1. Il y a un problème de pouvoir et de contrôle derrière le congédiement. En règle générale, le pasteur ne s’est pas plié aux exigences et aux préférences d’un groupe de pouvoir dans l’église. Ce groupe de pouvoir siège souvent aux conseils ou comités spécifiques qui peuvent initier un licenciement. À tout le moins, ils exercent une profonde influence sur ces conseils et comités.
2. Les raisons du licenciement ne sont souvent pas communiquées à la congrégation. Bien qu’il ne soit peut-être pas approprié de donner les détails des raisons du tir, il y a rarement une occasion où le silence est acceptable. Par exemple, si le pasteur a une liaison avec un membre de l’église, il n’est pas toujours préférable de fournir des détails sordides puisque les membres de la famille, y compris les enfants, sont des victimes innocentes. Mais si le pasteur a eu un échec moral, l’église a au moins besoin de connaître la raison générale du renvoi.
3. Le pasteur reçoit une indemnité de départ en échange de son silence. Ne jugez pas un pasteur trop sévèrement pour cette décision. Ce n’est pas qu’une question d’argent. Souvent, les pasteurs ne veulent pas que leurs familles soient exposées à un combat d’église qui ne changera probablement pas les résultats. Cette question mène au point suivant.
4. La famille du pasteur est au moins implicitement menacée si le pasteur ne part pas tranquillement. Dans plusieurs situations dont j’ai personnellement connaissance, les représentants du groupe de pouvoir ont fait savoir au pasteur qu’ils «savaient des choses» sur la famille du pasteur, des choses qui seront exposées si le pasteur ne s’en va pas tranquillement. La plupart des pasteurs savent que les « choses » sont des mensonges, mais ils ne veulent pas soumettre leurs familles à de fausses accusations.

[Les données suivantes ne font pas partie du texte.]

(** [OlcbVariableFactory::apply_configuration]: the compilation is queued on
    the executor of the runner, before the first timeout. *)
Inductive event :=
| CompileRequested
| StartRunning
| StopRunning
| Timeout (t : nat).

Definition apply_configuration (initial_load : bool) : list event * UpdateAction :=
  if initial_load then ([CompileRequested; StartRunning], UPDATED)
  else ([CompileRequested], REINIT_NEEDED).

(** A timer object that is not there has no timeout. *)
Definition handle_event (e : event) : fprog Runner unit :=
  match e with
  | CompileRequested => compile_impl
  | StartRunning => fun s => Some (start_running s)
  | StopRunning => fmodify stop_running
  | Timeout t => timeout t
  end.

Fixpoint run_events (l : list event) : fprog Runner unit :=
  match l with
  | [] => mret tt
  | e :: l => handle_event e;; run_events l
  end.

End Runner.

(** ** Lemmas *)

Section Lemmas.
Context {B : Type} `{EB : !EventBus B}.
Context (clip clip_status : string -> string) (read_trimmed : Z -> Z).
Context (parse : string -> Driver -> Z * Driver).
Context (fuel : nat).

Implicit Types (s : Runner (B := B)).

(** Invariants of the loops over the blocks. *)
Lemma for_blocks_inv body (P : nat -> Runner -> Prop) i n s s' :
  (forall j s s1, (i <= j < i + n)%nat -> P j s -> body j s = Some (Done tt s1) -> P (S j) s1) ->
  P i s -> for_blocks (B := B) body i n s = Some (Done tt s') -> P (i + n)%nat s'.
Proof.
  revert i s. induction n as [|n IH]; intros i s Hb Hi E.
  - injection E as <-. by rewrite Nat.add_0_r.
  - apply fbind_Done in E as ([] & s1 & E1 & E). rewrite Nat.add_succ_r.
    apply (IH (S i) s1); [|by apply (Hb i s); [lia|..]|done].
    intros j s2 s3 Hj. apply Hb. lia.
Qed.

(** What the rest of the system sees of a block. *)
Definition view (i : nat) s : option bool * option LogicBlock :=
  (logic_blocks_ s !! i, settings <$> config s !! i).

Lemma status_view i s : status_of i s = from_option blk_status "" (view i s).2.
Proof. unfold status_of, view. simpl. by destruct (config s !! i). Qed.

Lemma write_status_logic i st s :
  logic_blocks_ (write_status clip_status i st s) = logic_blocks_ s.
Proof. unfold write_status. by destruct (bool_decide _). Qed.
Definition set_srcplace (x : Z) (c : Core) : Core :=
  mkCore x (aut_trainid_ c) (aut_signal_aspect_ c) (aut_speed_ c) (aut_eventids_ c)
    (all_automata_ c) (declared_bits_ c) (imported_bits_ c) (imported_bit_args_ c)
    (current_automata_ c) (pending_ticks_ c) (automatas c) (bits c) (next_address c) (memory_ c)
    (locks c) (signal_aspects c) (node_ c).
Definition set_trainid (x : Z) (c : Core) : Core :=
  mkCore (aut_srcplace_ c) x (aut_signal_aspect_ c) (aut_speed_ c) (aut_eventids_ c)
    (all_automata_ c) (declared_bits_ c) (imported_bits_ c) (imported_bit_args_ c)
    (current_automata_ c) (pending_ticks_ c) (automatas c) (bits c) (next_address c) (memory_ c)
    (locks c) (signal_aspects c) (node_ c).
Definition set_aspect (x : Z) (c : Core) : Core :=
  mkCore (aut_srcplace_ c) (aut_trainid_ c) x (aut_speed_ c) (aut_eventids_ c) (all_automata_ c)
    (declared_bits_ c) (imported_bits_ c) (imported_bit_args_ c) (current_automata_ c)
    (pending_ticks_ c) (automatas c) (bits c) (next_address c) (memory_ c) (locks c)
    (signal_aspects c) (node_ c).
Definition set_aut_speed (x : V) (c : Core) : Core :=
  mkCore (aut_srcplace_ c) (aut_trainid_ c) (aut_signal_aspect_ c) x (aut_eventids_ c)
    (all_automata_ c) (declared_bits_ c) (imported_bits_ c) (imported_bit_args_ c)
    (current_automata_ c) (pending_ticks_ c) (automatas c) (bits c) (next_address c) (memory_ c)
    (locks c) (signal_aspects c) (node_ c).
Definition set_eventids (x : list Z) (c : Core) : Core :=
  mkCore (aut_srcplace_ c) (aut_trainid_ c) (aut_signal_aspect_ c) (aut_speed_ c) x
    (all_automata_ c) (declared_bits_ c) (imported_bits_ c) (imported_bit_args_ c)
    (current_automata_ c) (pending_ticks_ c) (automatas c) (bits c) (next_address c) (memory_ c)
    (locks c) (signal_aspects c) (node_ c).
Definition set_all_automata (x : list nat) (c : Core) : Core :=
  mkCore (aut_srcplace_ c) (aut_trainid_ c) (aut_signal_aspect_ c) (aut_speed_ c)
    (aut_eventids_ c) x (declared_bits_ c) (imported_bits_ c) (imported_bit_args_ c)
    (current_automata_ c) (pending_ticks_ c) (automatas c) (bits c) (next_address c) (memory_ c)
    (locks c) (signal_aspects c) (node_ c).
Definition set_declared_bits (x : gmap Z nat) (c : Core) : Core :=
  mkCore (aut_srcplace_ c) (aut_trainid_ c) (aut_signal_aspect_ c) (aut_speed_ c)
    (aut_eventids_ c) (all_automata_ c) x (imported_bits_ c) (imported_bit_args_ c)
    (current_automata_ c) (pending_ticks_ c) (automatas c) (bits c) (next_address c) (memory_ c)
    (locks c) (signal_aspects c) (node_ c).
Definition set_pending_ticks (x : Z) (c : Core) : Core :=
  mkCore (aut_srcplace_ c) (aut_trainid_ c) (aut_signal_aspect_ c) (aut_speed_ c)
    (aut_eventids_ c) (all_automata_ c) (declared_bits_ c) (imported_bits_ c)
    (imported_bit_args_ c) (current_automata_ c) x (automatas c) (bits c) (next_address c)
    (memory_ c) (locks c) (signal_aspects c) (node_ c).
Definition set_automatas (x : gmap nat Automata) (c : Core) : Core :=
  mkCore (aut_srcplace_ c) (aut_trainid_ c) (aut_signal_aspect_ c) (aut_speed_ c)
    (aut_eventids_ c) (all_automata_ c) (declared_bits_ c) (imported_bits_ c)
    (imported_bit_args_ c) (current_automata_ c) (pending_ticks_ c) x (bits c) (next_address c)
    (memory_ c) (locks c) (signal_aspects c) (node_ c).
Definition set_bits (x : gmap nat ReadWriteBit) (c : Core) : Core :=
  mkCore (aut_srcplace_ c) (aut_trainid_ c) (aut_signal_aspect_ c) (aut_speed_ c)
    (aut_eventids_ c) (all_automata_ c) (declared_bits_ c) (imported_bits_ c)
    (imported_bit_args_ c) (current_automata_ c) (pending_ticks_ c) (automatas c) x
    (next_address c) (memory_ c) (locks c) (signal_aspects c) (node_ c).
Definition set_next_address (x : nat) (c : Core) : Core :=
  mkCore (aut_srcplace_ c) (aut_trainid_ c) (aut_signal_aspect_ c) (aut_speed_ c)
    (aut_eventids_ c) (all_automata_ c) (declared_bits_ c) (imported_bits_ c)
    (imported_bit_args_ c) (current_automata_ c) (pending_ticks_ c) (automatas c) (bits c) x
    (memory_ c) (locks c) (signal_aspects c) (node_ c).
Definition set_locks (x : list Z) (c : Core) : Core :=
  mkCore (aut_srcplace_ c) (aut_trainid_ c) (aut_signal_aspect_ c) (aut_speed_ c)
    (aut_eventids_ c) (all_automata_ c) (declared_bits_ c) (imported_bits_ c)
    (imported_bit_args_ c) (current_automata_ c) (pending_ticks_ c) (automatas c) (bits c)
    (next_address c) (memory_ c) x (signal_aspects c) (node_ c).
Definition set_signal_aspects (x : list Z) (c : Core) : Core :=
  mkCore (aut_srcplace_ c) (aut_trainid_ c) (aut_signal_aspect_ c) (aut_speed_ c)
    (aut_eventids_ c) (all_automata_ c) (declared_bits_ c) (imported_bits_ c)
    (imported_bit_args_ c) (current_automata_ c) (pending_ticks_ c) (automatas c) (bits c)
    (next_address c) (memory_ c) (locks c) x (node_ c).
Definition set_imported (l : list (option BitPtr)) (args : list Z) (c : Core) : Core :=
  mkCore (aut_srcplace_ c) (aut_trainid_ c) (aut_signal_aspect_ c) (aut_speed_ c)
    (aut_eventids_ c) (all_automata_ c) (declared_bits_ c) l args (current_automata_ c)
    (pending_ticks_ c) (automatas c) (bits c) (next_address c) (memory_ c) (locks c)
    (signal_aspects c) (node_ c).
Definition set_current_automata (a : option nat) (c : Core) : Core :=
  mkCore (aut_srcplace_ c) (aut_trainid_ c) (aut_signal_aspect_ c) (aut_speed_ c)
    (aut_eventids_ c) (all_automata_ c) (declared_bits_ c) (imported_bits_ c)
    (imported_bit_args_ c) a (pending_ticks_ c) (automatas c) (bits c) (next_address c)
    (memory_ c) (locks c) (signal_aspects c) (node_ c).
Definition set_memory (m : Memory) (w : W) (c : Core) : Core :=
  mkCore (aut_srcplace_ c) (aut_trainid_ c) (aut_signal_aspect_ c) (aut_speed_ c)
    (aut_eventids_ c) (all_automata_ c) (declared_bits_ c) (imported_bits_ c)
    (imported_bit_args_ c) (current_automata_ c) (pending_ticks_ c) (automatas c) (bits c)
    (next_address c) m (locks c) (signal_aspects c) w.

5. Le groupe de pouvoir exige que le pasteur sorte rapidement. Beaucoup de pasteurs ne peuvent pas dire au revoir à la congrégation. Ceux qui ont cette opportunité sont avertis sévèrement de ne rien dire de négatif. À certaines occasions, les pasteurs sont escortés jusqu’à leurs bureaux pour récupérer leurs affaires et partir. Les conséquences émotionnelles et psychologiques sur les pasteurs de telles actions injustes peuvent être massives.
6. La plupart des membres d’église ne remettront pas en question ou ne s’impliqueront pas dans cette injustice. Ils ne veulent pas secouer le bateau. Ils craignent le groupe de pouvoir. Leur disposition est celle de la peur ou de l’évitement. Souvent, le pasteur congédié est plus blessé par le silence de la majorité que par le mal du groupe au pouvoir. Mais c’est un péché de se taire quand Dieu nous a appelés à parler.
Je prie pour que ces parodies diminuent, mais je ne vois aucun signe que ces injustices diminuent. Priez pour votre pasteur. Encouragez votre pasteur.
Et avoir le courage de parler quand des injustices ont lieu.